Over–nutrition and obesity are not the only causes of insulin resistance, which leads to abdominal fat and other health risks like diabetes, hypertension and coronary heart disease. Nutritional deficiencies and malnutrition can also be a reason for developing high blood pressure, diabetes, and heart disease. The role of magnesium deficiency in particular seems to be emerging as an important cause for insulin resistance, high blood pressure, diabetes, heart disease and metabolic syndrome, often even in the absence of obesity.

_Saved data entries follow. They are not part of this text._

(** Creating a task in a state that satisfies the invariant. *)
Lemma forked_inv s s' ts q n p i fr ctx h' :
  inv s ts q n Run -> frames s !! fr = Some 0 -> p = PageAlloc.page_of fr ->
  g_task s !! i = Some 0 -> pc ctx = ret_from_fork ->
  forked s s' p (Z.of_nat i) (prev_task (task s init_task)) ctx ->
  lists s' = h' -> ring h' rq_head (run_list <$> (p :: q)) ->
  nr_running (g_rq s') = Z.of_nat (length (p :: q)) ->
  frames s' = <[fr := 1]> (frames s) -> g_task s' = <[i := p]> (g_task s) ->
  cpu s' = cpu s -> kstack s' = kstack s ->
  inv s' (ts ++ [p]) (p :: q) n Run.
Proof.
  intros Hi Hfr Hp Hg Hpc Hf Hl Hr Hn Efr Eg Ec Ek.
  pose proof (i_cur _ _ _ _ _ _ _ _ _ Hi) as Hcur0.
  assert (p ∉ ts) as Hpt.
  { intros Ht. apply (i_page _ _ _ _ _ _ _ _ _ Hi) in Ht as (j & v & E & Hv & Hv0).
    rewrite Hp in E. apply PageAlloc.page_of_inj in E as <-. congruence. }
  assert (p <> init_task /\ p <> 0) as [Hpi Hp0].
  { destruct Hlay. unfold PageAlloc.page_of, LOW_MEMORY in *. lia. }
  assert (p ∉ init_task :: ts) as Hpn by (rewrite not_elem_of_cons; done).
  pose proof (forked_links s s' ts p _ _ ctx (i_tring _ _ _ _ _ _ _ _ _ Hi) Hpn eq_refl Hf) as Htr.
  assert (forall r, r ∈ init_task :: ts -> r <> p) as Hne by (intros r Hx ->; done).
  assert (cur s' = cur s) as Ecur by (unfold cur; by rewrite Ec).
  assert (cur s <> p) as Hcp by (by apply Hne).
  assert (i < length (g_task s))%nat as Hil by (by apply lookup_lt_Some in Hg).
  assert (fr < length (frames s))%nat as Hfl by (by apply lookup_lt_Some in Hfr).
  pose proof Hi as Hi'. pose proof Hf as Hf'. destruct Hi', Hf'. destruct i_slots0 as [Hs1 Hs2].
  assert (i <> 0%nat) as Hi0 by (intros ->; destruct Hlay; rewrite Hs2 in Hg; injection Hg; lia).
  split; rewrite ?Ecur, ?Hl, ?Efr, ?Eg; auto.
  - intros r [->|Hx]%elem_of_cons; rewrite elem_of_app, list_elem_of_singleton; auto.
  - by apply PageAlloc.wf_insert.
  - intros r [Hx|Hx%list_elem_of_singleton]%elem_of_app; apply PageAlloc.allocated_insert; try done.
    + right. split; [|auto]. rewrite <-Hp. apply Hne. by right.
    + left. split; [congruence|lia].
  - split; [by rewrite length_insert|]. by rewrite list_lookup_insert_ne.
  - intros r. apply (forked_pid s s' ts q n p i ctx); done.
  - intros j r Hj Hr0. rewrite elem_of_cons, elem_of_app, list_elem_of_singleton.
    apply list_lookup_insert_Some in Hj as [(_ & -> & _)|[_ Hj]]; [auto|].
    apply i_slot0 in Hj as [?|?]%elem_of_cons; auto.
  - intros r. by apply (forked_scored s s' ts q n p i ctx).
  - intros r [Hx|Hx%list_elem_of_singleton]%elem_of_app.
    + pose proof (Hne r ltac:(by right)) as Hrp. destruct (f_same0 r Hrp) as (-> & _).
      rewrite elem_of_cons, i_state0 by done. intuition congruence.
    + subst r. rewrite f_child0, elem_of_cons. simpl. tauto.
  - apply elem_of_cons in Hcur0 as [?|?]; [rewrite elem_of_cons; auto|].
    rewrite elem_of_cons, elem_of_app. auto.
  - destruct (f_same0 _ Hcp) as (-> & _). done.
  - destruct (f_same0 _ Hcp) as (_ & _ & _ & _ & ->). done.
  - intros r. by apply (forked_susp s s' ts q n p i ctx).
Qed.

(** [SET_LINKS] puts [p] at the end of the circular list of tasks. *)
Lemma SET_LINKS_spec s p :
  let last := prev_task (task s init_task) in
  p <> init_task -> p <> last ->
  wp (SET_LINKS init_task p) s (fun _ s' => tasks_only s s' /\
    task s' p = set_prev_task last (set_next_task init_task (task s p)) /\
    forall r, r <> p ->
      task s' r = (if decide (r = init_task) then set_prev_task p else id)
                    ((if decide (r = last) then set_next_task p else id) (task s r))).
Proof.
  intros last Hi Hl. unfold SET_LINKS, update, field. do 6 wp_step.
  rewrite task_upd_ne by done. fold last. do 2 wp_step. rewrite !task_upd_ne by done. fold last.
  do 3 wp_step. split; [repeat apply tasks_only_upd; apply tasks_only_refl|].
  split; [by rewrite !(task_upd_ne _ _ _ p), !task_upd_eq by done|].
  clearbody last. intros r Hr. rewrite !task_upd. repeat case_decide; subst; done.
Qed.

Lemma tring_last s ts : tring init_task s ts -> prev_task (task s init_task) ∈ init_task :: ts.
Proof.
  intros [_ Hl]. destruct (exists_last (l := init_task :: ts)) as (A & z & E); [done|].
  rewrite app_comm_cons, E, <-app_assoc in Hl. apply tlinks_app in Hl as [_ (_ & -> & _)].
  rewrite E, elem_of_app. right. left.
Qed.

(** The child after the assignments of [do_fork] to its fields. *)
Definition filled (s s1 : ks) (p slot : Z) (ctx : cpu_context) : Prop :=
  task s1 p = Task 0 (flags (task s p)) (Z.shiftr (s64 (count (task s (cur s)) + 1)) 1) 2
    slot ctx 0 0 (next_task (task s p)) (prev_task (task s p)) /\
  forall r, r <> p -> task s1 r =
    if decide (r = cur s) then set_count (Z.shiftr (count (task s r)) 1) (task s r) else task s r.

Lemma fill_spec s p slot ctx (k : M ks Z) Q :
  p <> cur s ->
  (forall s1, tasks_only s s1 -> filled s s1 p slot ctx -> wp k s1 Q) ->
  wp (update p (set_state TASK_RUNNING);;
      update p (set_pid slot);;
      cur ← current;
      c ← field cur count;
      update p (set_count (Z.shiftr (s64 (c + 1)) 1));;
      update cur (fun t => set_count (Z.shiftr (count t) 1) t);;
      update p (set_need_resched 0);;
      update p (set_preempt_count 0);;
      update p (set_priority 2);;
      k) (upd s p (set_context ctx)) Q.
Proof.
  intros Hpc Hk. unfold update, field, current.
  do 6 wp_step. rewrite !upd_upd. change (sp_el0 (cpu (upd s p _))) with (cur s).
  wp_step. wp_step. rewrite task_upd_ne by done. do 10 wp_step. rewrite !upd_upd.
  apply Hk; [repeat apply tasks_only_upd; apply tasks_only_refl|]. split.
  - rewrite task_upd_eq, task_upd_ne, task_upd_eq by congruence. reflexivity.
  - intros r Hr. rewrite task_upd_ne, task_upd by congruence.
    rewrite !(task_upd_ne _ p) by congruence. repeat case_decide; subst; (done || congruence).
Qed.

Lemma forked_intro s s1 s2 s' p slot last ctx h' rq' :
  tasks s' = tasks (with_rq (with_lists (upd s2 p (set_state TASK_RUNNING)) h') rq') ->
  filled s s1 p slot ctx ->
  task s2 p = set_prev_task last (set_next_task init_task (task s1 p)) ->
  (forall r, r <> p ->
     task s2 r = (if decide (r = init_task) then set_prev_task p else id)
                   ((if decide (r = last) then set_next_task p else id) (task s1 r))) ->
  forked s s' p slot last ctx.
Proof.
  intros Es [Ep Er] Ep2 Er2.
  assert (forall r, task s' r = task (upd s2 p (set_state TASK_RUNNING)) r) as Et
    by (intros r; unfold task; by rewrite Es).
  split; [by rewrite Et, task_upd_eq, Ep2, Ep|..];
    (intros r Hr; rewrite Et, task_upd_ne, Er2, Er by done; repeat case_decide; done).
Qed.

(** The part of [do_fork] after the slot is found, up to the wake-up. *)
Lemma fork_body_spec s ts q n clone_flags fn arg fr i :
  inv s ts q n Run -> frames s !! fr = Some 0 -> g_task s !! i = Some 0 ->
  (i < Z.to_nat NR_TASK)%nat -> (length q < Z.to_nat NR_TASK)%nat ->
  let p := PageAlloc.page_of fr in
  let ctx := child_context clone_flags p fn arg in
  wp (r ← copy_thread ret_from_fork clone_flags p fn arg;
      if negb (r =? 0) then mret (-1)
      else
        update p (set_state TASK_RUNNING);;
        update p (set_pid (Z.of_nat i));;
        cur ← current;
        c ← field cur count;
        update p (set_count (Z.shiftr (s64 (c + 1)) 1));;
        update cur (fun t => set_count (Z.shiftr (count t) 1) t);;
        update p (set_need_resched 0);;
        update p (set_preempt_count 0);;
        update p (set_priority 2);;
        g ← gets g_task;
        g ← of_option (arr_set g (Z.of_nat i) p);
        modify (fun s => with_g_task s g);;
        SET_LINKS init_task p;;
        wake_up_process rq_head init_task p;;
        mret (Z.of_nat i)) (with_frames s (<[fr := 1]> (frames s))) (fun r s' =>
    r = Z.of_nat i /\ inv s' (ts ++ [p]) (p :: q) n Run /\ cpu s' = cpu s /\
    forked s s' p (Z.of_nat i) (prev_task (task s init_task)) ctx /\
    ptregs s' !! task_pt_regs p = Some (child_regs clone_flags)).
Proof.
  intros Hi Hfr Hg Hil Hlq p ctx.
  assert (LOW_MEMORY <= p) as Hlow by (unfold p, PageAlloc.page_of; lia).
  assert (p ∉ ts) as Hpt.
  { intros (j & v & E & Hv & Hv0)%(i_page _ _ _ _ _ _ _ _ _ Hi).
    apply PageAlloc.page_of_inj in E as <-. congruence. }
  assert (p <> init_task) as Hpi by (destruct Hlay; unfold LOW_MEMORY in *; lia).
  assert (p <> cur s) as Hpc.
  { intros E. pose proof (i_cur _ _ _ _ _ _ _ _ _ Hi) as Hc. rewrite <-E in Hc.
    by apply elem_of_cons in Hc as [?|?]. }
  assert (p ∉ q) as Hpq by (intros Hx; by apply Hpt, (i_sub _ _ _ _ _ _ _ _ _ Hi)).
  pose proof (run_list_fresh _ _ _ _ Hlay _ _ _ _ _ _ Hi Hlow Hpq) as Hfresh.
  wp_step. unfold wp at 1. rewrite copy_thread_eq. fold ctx. cbn [Z.eqb negb].
  set (s0 := with_ptregs _ _). apply fill_spec; [done|].
  intros s1 E1 Hfill. do 3 wp_step.
  assert (g_task s1 = g_task s) as Eg by (by rewrite E1).
  eapply wp_of_option.
  { rewrite Eg. apply arr_set_nat. by apply lookup_lt_Some in Hg. }
  do 3 wp_step. set (s2 := with_g_task _ _). set (last := prev_task (task s init_task)).
  assert (prev_task (task s2 init_task) = last) as Elast.
  { change (task s2) with (task s1). rewrite (proj2 Hfill) by done. by case_decide. }
  assert (p <> last) as Hpl.
  { pose proof (tring_last _ _ (i_tring _ _ _ _ _ _ _ _ _ Hi)) as Hx. fold last in Hx.
    intros E. rewrite <-E in Hx. by apply elem_of_cons in Hx as [?|?]. }
  eapply wp_mono; [apply (SET_LINKS_spec s2 p); [done|by rewrite Elast]|].
  rewrite Elast. intros [] s3 (E3 & Ep3 & Er3). wp_step. unfold wake_up_process, update.
  wp_step. wp_step. set (s4 := upd s3 _ _).
  assert (lists s4 = lists s /\ g_rq s4 = g_rq s /\ frames s4 = <[fr := 1]> (frames s) /\
    g_task s4 = <[i := p]> (g_task s) /\ cpu s4 = cpu s /\ kstack s4 = kstack s /\
    ptregs s4 !! task_pt_regs p = Some (child_regs clone_flags)) as (L1 & L2 & L3 & L4 & L5 & L6 & L7).
  { unfold s4. rewrite E3. unfold s2. rewrite E1. unfold s0. cbn. by rewrite lookup_insert_eq. }
  pose proof (i_ring _ _ _ _ _ _ _ _ _ Hi) as Hring. pose proof (i_len _ _ _ _ _ _ _ _ _ Hi) as Hlen.
  eapply wp_mono; [apply (enqueue_spec rq_head s4 p q); rewrite ?L1, ?L2; done|].
  intros [] s5 (h' & rq' & -> & Hr5 & Hn5). wp_step.
  assert (forked s (with_rq (with_lists s4 h') rq') p (Z.of_nat i) last ctx) as Hf
    by (by eapply (forked_intro s s1 s3)).
  split; [done|]. split; [|split; [done|]; split; [done|exact L7]].
  eapply (forked_inv s _ ts q n p i fr ctx h'); try done.
Qed.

Magnesium is an essential mineral found abundantly in foods like whole grains, leafy green vegetables, legumes, peas, beans and nuts (especially almonds), and some shellfish. Magnesium plays an important role in several enzymatic reactions including carbohydrate metabolism in the body.
Many epidemiological studies have described inverse relationships between a magnesium–rich food intake and diabetes, insulin resistance and metabolic syndrome. In a Boston–based study in 2006, higher magnesium intake was associated with a 31 per cent lower risk of developing metabolic syndrome over 15 years of follow up. In another large study, called the Women's Health Study, high magnesium status was associated with a 27 per cent of lower risk of metabolic syndrome.
Profound changes in the environment occurred too fast for the genome to adjust. This led to the emergence of so–called diseases of civilisation, first described in agriculture, and that can be extended to the modern food industry. Intensive agriculture has been related to grass tetany in dairy cows, a disease due to an acute decrease of plasma magnesium. Similarly, food refining leads to a reduction of the micro–nutrient density and thereby induces a marginal magnesium intake, resulting in a higher prevalence of magnesium deficiency.
Recent findings confirm that the occidental (Western) diet is relatively deficient in magnesium. Moreover, a diet rich in animal foods and poor in vegetable foods induces acidosis and increases magnesium urinary excretion and causes magnesium depletion. There is experimental and clinical evidence that the amount of magnesium in urban and western diets is insufficient to meet individual needs and that magnesium deficiency may be contributing to common health problems. Data from the U.S. National Health and Nutrition Examination Survey showed that the average intake of magnesium was below the recommended daily intake. According to recent research published in March 2012 in Nutrition Reviews, more than half (56 per cent) of the US population consumed less than required amounts of magnesium from food in 2001–02, which corresponded to a sharp increase in type 2 diabetes in US.